### PROBLEM DESCRIPTION
Repeat the stretch of entries below from the line with "with ([Poll; Pattern" through the line with "Lemma debug_lines_indicator_events lp". Include both ends and add nothing.

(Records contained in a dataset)
────────

Lemma batch_assignment_deterministic_witness :
  let urls := ["/logs/b.log"; "/logs/a.log"; "/logs/c.log"] in
  let self := Sample.task ["/logs"] 2 in
  chain (List.map (url_gen Sample.url_path_join Sample.get_s3_bucket_key_names Sample.world)
                  (source self)) = Ok urls /\
  NoDup urls /\
  1 <= files_per_batch self /\
  exists self',
    initialize Sample.url_path_join Sample.get_s3_bucket_key_names Sample.world self
      = (self', None) /\
    requirements self' = ["/logs/a.log"; "/logs/b.log"; "/logs/c.log"] /\
    url_to_batch_id (metadata self') !! "/logs/a.log" = Some 1 /\
    url_to_batch_id (metadata self') !! "/logs/b.log" = Some 1 /\
    url_to_batch_id (metadata self') !! "/logs/c.log" = Some 2.
Proof.
  intros urls self.
  assert (Hurls : chain (List.map (url_gen Sample.url_path_join
                    Sample.get_s3_bucket_key_names Sample.world) (source self)) = Ok urls)
    by reflexivity.
  assert (Hnodup : NoDup urls).
  { repeat (apply NoDup_cons; split;
            [intros H; repeat (apply elem_of_cons in H as [H | H]; [discriminate |]);
             by apply elem_of_nil in H |]).
    apply NoDup_nil_2. }
  assert (Hc : 1 <= files_per_batch self) by (simpl; lia).
  split; [exact Hurls |]. split; [exact Hnodup |]. split; [exact Hc |].
  destruct (batch_assignment_deterministic Sample.url_path_join
              Sample.get_s3_bucket_key_names Sample.world self urls Hurls Hnodup Hc)
    as (self' & Hinit & Hreqs & _ & _ & Hlookup & _).
  exists self'. split; [exact Hinit |]. split; [exact Hreqs |].
  split; [exact (Hlookup 0%nat _ eq_refl) |].
  split; [exact (Hlookup 1%nat _ eq_refl) | exact (Hlookup 2%nat _ eq_refl)].
Defined.

Lemma zero_capacity_unchecked_witness :
  let urls := ["/logs/b.log"; "/logs/a.log"; "/logs/c.log"] in
  let self := Sample.task ["/logs"] 0 in
  files_per_batch self = 0 /\
  chain (List.map (url_gen Sample.url_path_join Sample.get_s3_bucket_key_names Sample.world)
                  (source self)) = Ok urls /\
  initialize Sample.url_path_join Sample.get_s3_bucket_key_names Sample.world self =
  ({| source := ["/logs"]; files_per_batch := 0; current_time := utcnow Sample.world;
      metadata := Metadata_init; requirements := [] |}, Some ZeroDivisionError).
Proof.
  intros urls self.
  split; [reflexivity |]. split; [reflexivity |].
  exact (zero_capacity_unchecked Sample.url_path_join Sample.get_s3_bucket_key_names
           Sample.world self urls eq_refl eq_refl).
Defined.

Lemma emitted_date_witness :
  let table : gmap string Z := {["/logs/a.log" := 1]} in
  mapper Sample.parse_json_event Sample.get_event_time_string Sample.cjson_decode
         Sample.cjson_encode Sample.md5_hexdigest
         "now" table (Some "/logs/a.log") Sample.dated_line
    = Ok [(("2023-01-01", 1), "<event>")] /\
  exists parsed time event,
    Sample.parse_json_event Sample.dated_line = JDict parsed /\
    Sample.get_event_time_string (JDict parsed) = Some time /\
    "<event>" = Sample.cjson_encode (JDict event) /\
    Dict.get "time" event = Some (JStr time) /\
    "2023-01-01" = date_portion time /\
    Dict.get "date" event =
      Some (match Dict.get "date" parsed with
            | Some own => own
            | None => JStr (date_portion time)
            end).
Proof.
  intros table.
  split; [reflexivity |].
  exact (emitted_date Sample.parse_json_event Sample.get_event_time_string
           Sample.cjson_decode Sample.cjson_encode Sample.md5_hexdigest
           "now" table (Some "/logs/a.log") Sample.dated_line "2023-01-01" "<event>" 1
           eq_refl).
Defined.
Lemma written_app w tr1 tr2 :
  written w (tr1 ++ tr2) = written w tr1 ++ written w tr2.
Proof.
  induction tr1 as [|ev tr1 IH]; [reflexivity|].
  destruct ev; simpl; rewrite ?IH, <- ?app_assoc; reflexivity.
Qed.

Lemma polls_indicator_events lp w pending nth :
  polls (indicator_events lp w pending nth) = S pending.
Proof.
  revert nth. induction pending as [|pending IH]; intros nth;
    [reflexivity|].
  change (indicator_events lp w (S pending) nth)
    with ([Poll; Pattern (lp nth w).1] ++ indicator_events lp w pending (S nth)).
  now rewrite polls_app, IH.
Qed.

Lemma patterns_indicator_events lp w pending nth :
  patterns (indicator_events lp w pending nth)
  = (fun n => (lp n w).1) <$> seq nth pending.
Proof.
  revert nth. induction pending as [|pending IH]; intros nth;
    [reflexivity|].
  simpl. now rewrite IH.
Qed.

Lemma says_indicator_events lp w pending nth :
  says (indicator_events lp w pending nth) = [].
Proof.
  revert nth. induction pending as [|pending IH]; intros nth;
    [reflexivity|]. simpl. apply IH.
Qed.

Lemma debug_lines_indicator_events lp w pending nth :
  debug_lines (indicator_events lp w pending nth) = [].
Proof.
  revert nth. induction pending as [|pending IH]; intros nth;
    [reflexivity|]. simpl. apply IH.
Qed.

Lemma wait_tail_quiet w (wait : PyResult Z) :
  let tail := Wait :: match wait with
                      | Ok _ => [Says (Write w linesep); Says (Flush w)]
                      | Raise _ => []
                      end ++ [Release] in
  polls tail = 0%nat /\ patterns tail = [] /\ debug_lines tail = [].
Proof. now destruct wait. Qed.
(* ===== verification/_CoqProject ===== *)
-Q . S2P
Prelude.v
ReadyQueue.v
Links.v
Heap.v
Frame.v
Core.v
Task.v
Spawn.v
When.v
Pool.v
Loop.v
LoopInv.v
LoopSpec.v
Event.v
WaitQueue.v
Fifo.v
Channel.v
ChannelOrder.v
Mailbox.v
Clients.v
Measure.v
Bench.v
Storage.v
Nops.v
Echo.v
Rx.v
Futex.v
Io.v
Run.v
RunSpec.v
RunLoop.v
Root.v
Checker.v
Scenario.v
LoopWitness.v
SyncWitness.v
Provided.v
Uring.v
UringSpec.v
UringPoll.v
UringSetup.v
Registered.v
Native.v
Kqueue.v
KqueueSpec.v
Iocp.v
IocpSpec.v
Hooks.v
Batch.v
Net.v
NetSpec.v
Offload.v
WriteAll.v
Stream.v
BatchDone.v
Multi.v
Receive.v
ZcSend.v
UringWitness.v
CoroWitness.v
NetWitness.v
NativeWitness.v
BatchWitness.v
StreamWitness.v
HookWitness.v
(** A submission entry: the liburing call that prepared it, with its arguments, and the
    fields the sources set or read afterwards.  [prep_raw] is an entry of another kind
    handed in by the user. *)
Inductive prep :=
| prep_nop
| prep_read (fd : Z) (buf : nat) (len off : Z)
| prep_write (fd : Z) (buf : nat) (len off : Z)
| prep_read_fixed (fd : Z) (buf : nat) (len off slot : Z)
| prep_write_fixed (fd : Z) (buf : nat) (len off slot : Z)
| prep_readv (fd : Z) (vec : nat) (count off : Z)
| prep_writev (fd : Z) (vec : nat) (count off : Z)
| prep_fsync (fd flags : Z)
| prep_fallocate (fd mode off len : Z)
| prep_splice (fd_in off_in fd_out off_out len flags : Z)
| prep_recv (fd : Z) (buf : nat) (len flags : Z)
| prep_send (fd : Z) (buf : nat) (len flags : Z)
| prep_send_zc (fd : Z) (buf : nat) (len flags : Z)
| prep_sendmsg_zc (fd : Z) (message : nat) (flags : Z)
| prep_accept (fd flags : Z)
| prep_connect (fd : Z) (address : list Z) (size : Z)
| prep_recvmsg (fd : Z) (buf : nat) (len : Z) (address : list Z) (namelen flags : Z)
| prep_sendmsg (fd : Z) (buf : nat) (len : Z) (address : list Z) (namelen flags : Z)
| prep_poll_add (fd mask : Z)
| prep_cancel (target : Z)
| prep_openat (dir : Z) (path : nat) (flags mode : Z)
| prep_openat_direct (dir : Z) (path : nat) (flags mode index : Z)
| prep_close_direct (index : Z)
| prep_socket_direct (domain type protocol index : Z)
| prep_accept_direct (fd flags index : Z)
| prep_statx (dir : Z) (path : nat) (flags mask : Z) (out : nat)
| prep_renameat (from to : nat) (flags : Z)
| prep_unlink (path : nat) (flags : Z)
| prep_mkdir (path : nat) (mode : Z)
| prep_waitid (type id : Z) (out : nat) (options : Z)
| prep_raw (opcode : Z).
Record sqe := Sqe { sqe_prep : prep; sqe_flags : Z; sqe_ioprio : Z; sqe_buf_index : Z; sqe_data : Z }.
(** A prepared entry has no flags and no user data yet. *)
Definition prepared (p : prep) : sqe := Sqe p 0 0 0 0.
Definition set_sqe_flags (v : Z) (e : sqe) : sqe := Sqe (sqe_prep e) v (sqe_ioprio e) (sqe_buf_index e) (sqe_data e).
Definition set_sqe_data (v : Z) (e : sqe) : sqe := Sqe (sqe_prep e) (sqe_flags e) (sqe_ioprio e) (sqe_buf_index e) v.

(** The CQE handlers and completion hooks installed by the Linux layer. *)
Inductive result_fn :=
| result_op | result_open | result_stream | result_zc (sent : loc) | result_entry (output : loc).
Inductive retire_fn :=
| retire_zc (sent released : loc) | retire_entry (pending done : loc).

(** [struct io] *)
Record io := Io {
  io_code : opcode;
  io_fd : Z;
  io_data : nat;  (** borrowed buffer *)
  io_size : Z;  (** unsigned size *)
  io_offset : Z;  (** std::uint64_t offset *)
  io_address : list Z;  (** sockaddr_storage address *)
  io_address_size : Z;
  io_accepted : Z;  (** accepted socket, -1 when none *)
  io_bytes : Z;  (** std::size_t bytes *)
  io_token : token;
  io_canceling : bool;  (** a cancel SQE is in flight *)
  io_cancel_sent : bool;
  io_started : bool;
  io_done : bool;  (** the terminal CQE was seen *)
  io_busy : option loc;  (** bool* busy *)
  io_reserved : bool;
  io_prepare : option sqe;  (** the SQE snapshot prepare copies *)
  io_result : option result_fn;
  io_retire : option retire_fn;
  io_draining : bool
}.

(** [class event] and its [awaiter] *)
Record event := Event { event_loop : loopid; event_set : bool; event_head : option loc }.
Record awaiter := Awaiter { aw_event : loc; aw_token : token; aw_linked : bool }.

(** [struct wait_queue] and [struct remote_wait] *)
Record wait_queue := WaitQueue { q_first : option loc; q_last : option loc; q_users : nat }.
Record remote_wait := RemoteWait { rw_queue : loc; rw_token : token; rw_linked : bool }.

(** [class loop], over the state [D] of its native driver. *)
Section world.
Context {D : Type}.

Record loop := Loop {
  l_driver : D;  (** std::unique_ptr<driver> driver_ *)
  l_thread : tid;  (** std::thread::id thread_ *)
  l_ready : ready_queue rnode;  (** detail::ready_queue ready_ *)
  l_timers : list loc;  (** std::vector<timer*> timers_ *)
  l_posts : list fn;  (** std::vector<std::function<void()>> posts_ *)
  l_messages : ready_queue rnode;  (** detail::ready_queue messages_ *)
  l_batch : ready_queue rnode;  (** the local queue messages of a running run() *)
  l_holds : nat;  (** std::atomic_size_t holds_ *)
  l_stopping : bool;  (** std::atomic_bool stopping_ *)
  l_cancel : bool;  (** std::atomic_bool cancel_ *)
  l_roots : nat;  (** std::size_t roots_ *)
  l_budget : nat;  (** unsigned budget_ *)
  l_running : bool;  (** bool running_ *)
  l_error : option exn;  (** std::exception_ptr error_ *)
  l_io : option loc;  (** detail::io* io_ *)
  l_waits : option loc;  (** detail::wait* waits_ *)
  l_woken : bool  (** the native wake source is signalled *)
}.

(** Everything a thread of the program can reach. *)
Record world := World {
  w_thread : tid;  (** std::this_thread::get_id() *)
  w_current : gmap tid loopid;  (** thread_local loop* current_ *)
  w_stops : gmap source bool;  (** stop_requested of each stop source *)
  w_loops : gmap loopid loop;
  w_next : gmap rnode (option rnode);  (** ready_operation::next_ *)
  w_works : gmap loc work;
  w_ops : gmap loc op;
  w_waits : gmap loc wait;
  w_wlinks : gmap loc (link loc);  (** wait::next, wait::prev *)
  w_timers : gmap loc timer;
  w_ios : gmap loc io;
  w_iolinks : gmap loc (link loc);  (** io::next, io::prev *)
  w_messages : gmap loc message;
  w_flags : gmap loc bool;  (** socket direction flags *)
  w_cells : gmap loc Z;  (** counters and result slots of a batch *)
  w_events : gmap loc event;
  w_awaiters : gmap loc awaiter;
  w_alinks : gmap loc (link loc);  (** awaiter::next_, awaiter::prev_ *)
  w_queues : gmap loc wait_queue;
  w_remotes : gmap loc remote_wait;
  w_rlinks : gmap loc (link loc)  (** remote_wait::after, remote_wait::before *)
}.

────────

### COMPLETED EXERCISE
    with ([Poll; Pattern (lp nth w).1] ++ indicator_events lp w pending (S nth)).
  now rewrite polls_app, IH.
Qed.

Lemma patterns_indicator_events lp w pending nth :
  patterns (indicator_events lp w pending nth)
  = (fun n => (lp n w).1) <$> seq nth pending.
Proof.
  revert nth. induction pending as [|pending IH]; intros nth;
    [reflexivity|].
  simpl. now rewrite IH.
Qed.

Lemma says_indicator_events lp w pending nth :
  says (indicator_events lp w pending nth) = [].
Proof.
  revert nth. induction pending as [|pending IH]; intros nth;
    [reflexivity|]. simpl. apply IH.
Qed.

Lemma debug_lines_indicator_events lp w pending nth :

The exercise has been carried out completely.